• _Description of the task_:
Every line of the entries that holds the word "Hmore" is to be copied.

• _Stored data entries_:
..............................
(** X23: what the extractor hands to the recommender.  Whenever
    [analyze_vibe_to_json] returns, the tempo lies in [[40, 220]] and each
    of the four ranges is a pair of numbers in [[0, 1]]; so the clamps of
    [recommend_tracks] do nothing to them: the tempo target sent is the
    tempo plus the draw, and twice a centre is the sum of its pair.  A
    reply that is not JSON gives tempo 100 and the four default ranges.
    It raises only on a truthy ["tempo_bpm"] that [int] refuses. *)
Theorem extractor_output float_of_str int_of_str loads raw :
  match Extractor.analyze_reply float_of_str int_of_str loads raw with
  | Some v =>
      (40 <= Extractor.vibe_tempo_bpm v <= 220)%Z
      ∧ Extractor.unit_pair (Extractor.vibe_energy_range v)
      ∧ Extractor.unit_pair (Extractor.vibe_valence_range v)
      ∧ Extractor.unit_pair (Extractor.vibe_danceability_range v)
      ∧ Extractor.unit_pair (Extractor.vibe_acousticness_range v)
      ∧ (∀ ps rnd, tempo_bpm ps = Some (Extractor.vibe_tempo_bpm v)
                   → sent_tempo ps rnd = (Extractor.vibe_tempo_bpm v + tempo_delta rnd)%Z)
      ∧ (∀ a b, Extractor.vibe_energy_range v = [a; b]
                → (mid (Some (Extractor.vibe_energy_range v)) * 2 == a + b)%Q)
      ∧ (loads (Extractor._extract_json raw) = None
         → Extractor.vibe_tempo_bpm v = 100%Z
           ∧ Extractor.vibe_energy_range v = [5 # 10; 7 # 10]
           ∧ Extractor.vibe_valence_range v = [4 # 10; 7 # 10]
           ∧ Extractor.vibe_danceability_range v = [4 # 10; 7 # 10]
           ∧ Extractor.vibe_acousticness_range v = [2 # 10; 6 # 10])
  | None =>
      ∃ data t, loads (Extractor._extract_json raw) = Some data
                ∧ Extractor.get data "tempo_bpm" = Some t
                ∧ Extractor.truthy_json t = true
                ∧ Extractor.int int_of_str t = None
  end.
Proof.
  assert (Hcoerce : ∀ data,
            match Extractor.coerce float_of_str int_of_str data with
            | Some v =>
                (40 <= Extractor.vibe_tempo_bpm v <= 220)%Z
                ∧ Extractor.unit_pair (Extractor.vibe_energy_range v)
                ∧ Extractor.unit_pair (Extractor.vibe_valence_range v)
                ∧ Extractor.unit_pair (Extractor.vibe_danceability_range v)
                ∧ Extractor.unit_pair (Extractor.vibe_acousticness_range v)
                ∧ (∀ ps rnd, tempo_bpm ps = Some (Extractor.vibe_tempo_bpm v)
                     → sent_tempo ps rnd
                       = (Extractor.vibe_tempo_bpm v + tempo_delta rnd)%Z)
                ∧ (∀ a b, Extractor.vibe_energy_range v = [a; b]
                     → (mid (Some (Extractor.vibe_energy_range v)) * 2 == a + b)%Q)
            | None =>
                ∃ t, Extractor.get data "tempo_bpm" = Some t
                     ∧ Extractor.truthy_json t = true
                     ∧ Extractor.int int_of_str t = None
            end).
  { intros data. unfold Extractor.coerce.
    destruct (Extractor.int int_of_str (Extractor.or_else _ _)) as [t|] eqn:Et.
    - cbn [Extractor.vibe_tempo_bpm Extractor.vibe_energy_range
           Extractor.vibe_valence_range Extractor.vibe_danceability_range
           Extractor.vibe_acousticness_range].
      assert (Hunit : ∀ key lo hi, (0 <= lo <= 1)%Q → (0 <= hi <= 1)%Q →
                Extractor.unit_pair (Extractor._coerce_ranges float_of_str data key (lo, hi))).
      { intros key lo hi Hlo Hhi. by apply _coerce_ranges_unit. }
      split; [lia|].
      split; [apply Hunit; split; vm_compute; discriminate|].
      split; [apply Hunit; split; vm_compute; discriminate|].
      split; [apply Hunit; split; vm_compute; discriminate|].
      split; [apply Hunit; split; vm_compute; discriminate|].
      split.
      + intros ps rnd Hps. unfold sent_tempo. rewrite Hps. cbn [from_option id]. lia.
      + intros a b Hab.
        destruct (Hunit "energy_range" (5 # 10) (7 # 10)) as (a' & b' & Hab' & Ha & Hb);
          [split; vm_compute; discriminate | split; vm_compute; discriminate |].
        rewrite Hab in Hab'. injection Hab' as -> ->. rewrite Hab.
        by apply mid_of_unit_pair.
    - unfold Extractor.or_else in Et.
      destruct (Extractor.get data "tempo_bpm") as [t|]; [|discriminate Et].
      destruct (Extractor.truthy_json t) eqn:Ht; [|discriminate Et].
      by exists t. }
  unfold Extractor.analyze_reply.
  destruct (loads (Extractor._extract_json raw)) as [data|] eqn:El.
  - specialize (Hcoerce data).
    destruct (Extractor.coerce float_of_str int_of_str data) as [v|].
    + destruct Hcoerce as (H1 & H2 & H3 & H4 & H5 & H6 & H7). done.
    + destruct Hcoerce as (t & Ht). by exists data, t.
  - specialize (Hcoerce []). cbn in Hcoerce |- *.
    destruct Hcoerce as (H1 & H2 & H3 & H4 & H5 & H6 & H7). done.
Qed.
(** * Statistical stability estimation: the two SPC scripts

    A shallow embedding of [src/test55.py] and [src/histogramm.py]: the robust
    sigma/median estimator [get_robust_sigma_and_mu], the stability indices
    computed inside the snapshot functions ([plot_histogramm],
    [plot_snapshot_analysis]) and the rolling trend of
    [plot_timeline_analysis].

    Numbers.  A numpy [float64] is modelled as an extended rational with a
    not-a-number: [NaN], the two infinities and the finite values, the latter
    as rationals.  The special values follow IEEE 754 (what numpy does on a
    division by zero, on [inf - inf], on any operation with [nan]), and so
    does overflow: an operation whose exact result would round to a
    magnitude beyond the largest double gives an infinity.  Below that
    bound a result is kept exact:
    rounding to the 53-bit significand and the sign of zero are not
    modelled, so the theorems on computed values are kept to what rounding
    to nearest preserves (which branch is taken, definedness, order and
    sign), and none states an exact value of a rounded computation.

    Libraries.  [numpy]'s functions are modelled from their documented
    behaviour ([nanquantile] with the default linear interpolation, [median],
    [nanmedian], [std] with [ddof]).  The [fitter]/[scipy.stats] pair, which
    selects and evaluates a parametric distribution, and the square root of a
    rational are interface parameters (class [Libraries]).

    Rendering (matplotlib, seaborn) is a sink: the plotting functions are
    embedded up to the values they hand to it. *)

From Stdlib Require Import String List ZArith QArith Qabs Qround Lia Lqa Bool.
From Stdlib Require Import PeanoNat Sorted Permutation.
Import ListNotations.
(** C8, amended.  [interpolateSolution] works on the solution path of the
    simple setup, the first of the stored ones, and leaves the other stored
    paths as they are.  Let that path have at least two states, or already
    as many as are asked for, and let the rounded quotient
    [floor(0.5 + pathLength / maxSolutionSegmentLength)], computed in double
    arithmetic, be a value of [unsigned int] (it is none for the segment
    length 0.0 the constructor sets).  Then, with [interpolate] doing what
    OMPL documents, after the call the path has at least
    [max(rounded quotient, minimumWaypointCount)] way points: exactly that
    many when it had fewer, and it is unchanged otherwise.  When there is
    no solution path the call changes nothing. *)
Theorem interpolateSolution_waypoint_count c :
  interpolate_as_documented →
  (solution_paths (ompl_simple_setup_ c) = [] → interpolateSolution c = Some c) ∧
  ∀ pg others n,
    solution_paths (ompl_simple_setup_ c) = pg :: others →
    rounded_segments (path_length pg) (max_solution_segment_length_ c) = Some n →
    let count := Z.max n (minimum_waypoint_count_ c) in
    (2 ≤ length pg)%nat ∨ count ≤ Z.of_nat (length pg) →
    ∃ c' pg',
      interpolateSolution c = Some c' ∧
      solution_paths (ompl_simple_setup_ c') = pg' :: others ∧
      count ≤ Z.of_nat (length pg') ∧
      (Z.of_nat (length pg) < count → Z.of_nat (length pg') = count) ∧
      (count ≤ Z.of_nat (length pg) → pg' = pg).
Proof.
  intros Hdoc. split.
  { unfold interpolateSolution. by intros ->. }
  intros pg others n Hpaths Hn count Hlen.
  unfold interpolateSolution. rewrite Hpaths, Hn. simpl. fold count.
  eexists _, _. split; [done|]. split; [done|].
  destruct (Hdoc count pg) as [Hsame Hmore].
  destruct (decide (count ≤ Z.of_nat (length pg))) as [Hle|Hgt].
  - rewrite Hsame by done. split; [done|]. split; [lia|done].
  - assert (2 ≤ Z.of_nat (length pg) < count) as H2 by lia.
    rewrite (Hmore H2). split; [lia|]. split; [done|lia].
Qed.

End Interpolation.

(** ** The grammar of projection expressions *)

Section Grammar.
Implicit Types (s a b w : string) (c : ascii).

Lemma append_cons c a b :
  String.append (String c a) b = String c (String.append a b).
Proof. reflexivity. Qed.

Lemma append_nil b : String.append EmptyString b = b.
Proof. reflexivity. Qed.

Ltac app_simpl := rewrite ?append_cons, ?append_nil.

Lemma length_append a b :
  String.length (String.append a b) = (String.length a + String.length b)%nat.
Proof. induction a as [|c a IH]; app_simpl; simpl; [done|]. by rewrite IH. Qed.

Lemma append_empty_r a : String.append a EmptyString = a.
Proof. induction a as [|c a IH]; app_simpl; [done|]. by rewrite IH. Qed.

Lemma append_assoc a b w :
  String.append (String.append a b) w = String.append a (String.append b w).
Proof. induction a as [|c a IH]; app_simpl; [done|]. by rewrite IH. Qed.

Lemma substring_0_append a b :
  String.substring 0 (String.length a) (String.append a b) = a.
Proof.
  induction a as [|c a IH]; app_simpl; simpl.
  - by destruct b.
  - by rewrite IH.
Qed.

Lemma get_append_end a c :
  String.get (String.length a) (String.append a (String c EmptyString)) = Some c.
Proof. induction a as [|c' a IH]; app_simpl; simpl; done. Qed.

Lemma last_char_append a c :
  Str.last_char (String.append a (String c EmptyString)) = Some c.
Proof.
  unfold Str.last_char. rewrite length_append. simpl.
  replace (String.length a + 1 - 1)%nat with (String.length a) by lia.
  apply get_append_end.
Qed.

Lemma to_size_t_small z : 0 ≤ z < 2 ^ 64 → Str.to_size_t z = z.
Proof. intros. unfold Str.to_size_t. by apply Z.mod_small. Qed.

(** [s.substr(n, |body|)] of [pre ++ body ++ ")"], with [n] the length of
    [pre], is the body. *)
Lemma substr_body pre body n z :
  n = String.length pre → z = Z.of_nat (String.length body) → z < 2 ^ 64 →
  Str.substr (String.append pre (String.append body ")")) n (Str.to_size_t z)
  = Some body.
Proof.
  intros -> -> Hlen. unfold Str.substr.
  rewrite !length_append. simpl.
  rewrite decide_True by lia.
  rewrite to_size_t_small by lia.
  f_equal.
  replace (Z.to_nat _) with (String.length body) by lia.
  induction pre as [|c pre IH]; app_simpl; simpl.
  - apply substring_0_append.
  - apply IH.
Qed.

(** X16.  The expression [link(NAME)], for a name whose length fits
    [size_t], is read as the link NAME: a projection on its pose when the
    robot model has that link, null otherwise. *)
Theorem link_expression rm jmg name :
  Z.of_nat (String.length name) < 2 ^ 64 →
  getProjectionEvaluator rm jmg (String.append "link(" (String.append name ")"))
  = Returns (if hasLinkModel rm name
             then Some (ProjectionEvaluatorLinkPose name) else None).
Proof.
  intros Hlen. unfold getProjectionEvaluator.
  rewrite bool_decide_true by done.
  rewrite <- append_assoc, last_char_append, bool_decide_true by done.
  rewrite append_assoc. cbv zeta.
  rewrite (substr_body "link(" name).
  - cbn [andb]. by destruct (hasLinkModel rm name).
  - done.
  - rewrite !length_append. simpl. lia.
  - rewrite !length_append. simpl. lia.
Qed.

(** *** Joint lists *)

Lemma projection_joints_omap jmg names :
  projection_joints jmg names = omap (keeps jmg) names.
Proof.
  unfold projection_joints.
  enough (∀ acc,
            foldl (λ j v,
                     match getVariableCount jmg v with
                     | Some vc => if bool_decide (0 < vc) then j ++ [(v, vc)] else j
                     | None => j
                     end) acc names
            = acc ++ omap (keeps jmg) names) as H by apply (H []).
  induction names as [|v names IH]; intros acc; simpl.
  - by rewrite app_nil_r.
  - rewrite IH. unfold keeps at 2.
    destruct (getVariableCount jmg v) as [vc|]; simpl; [|done].
    case_bool_decide; [|done]. by rewrite <- (assoc_L (++)).
Qed.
..............................
• _Response area_:
  destruct (Hdoc count pg) as [Hsame Hmore].
    rewrite (Hmore H2). split; [lia|]. split; [done|lia].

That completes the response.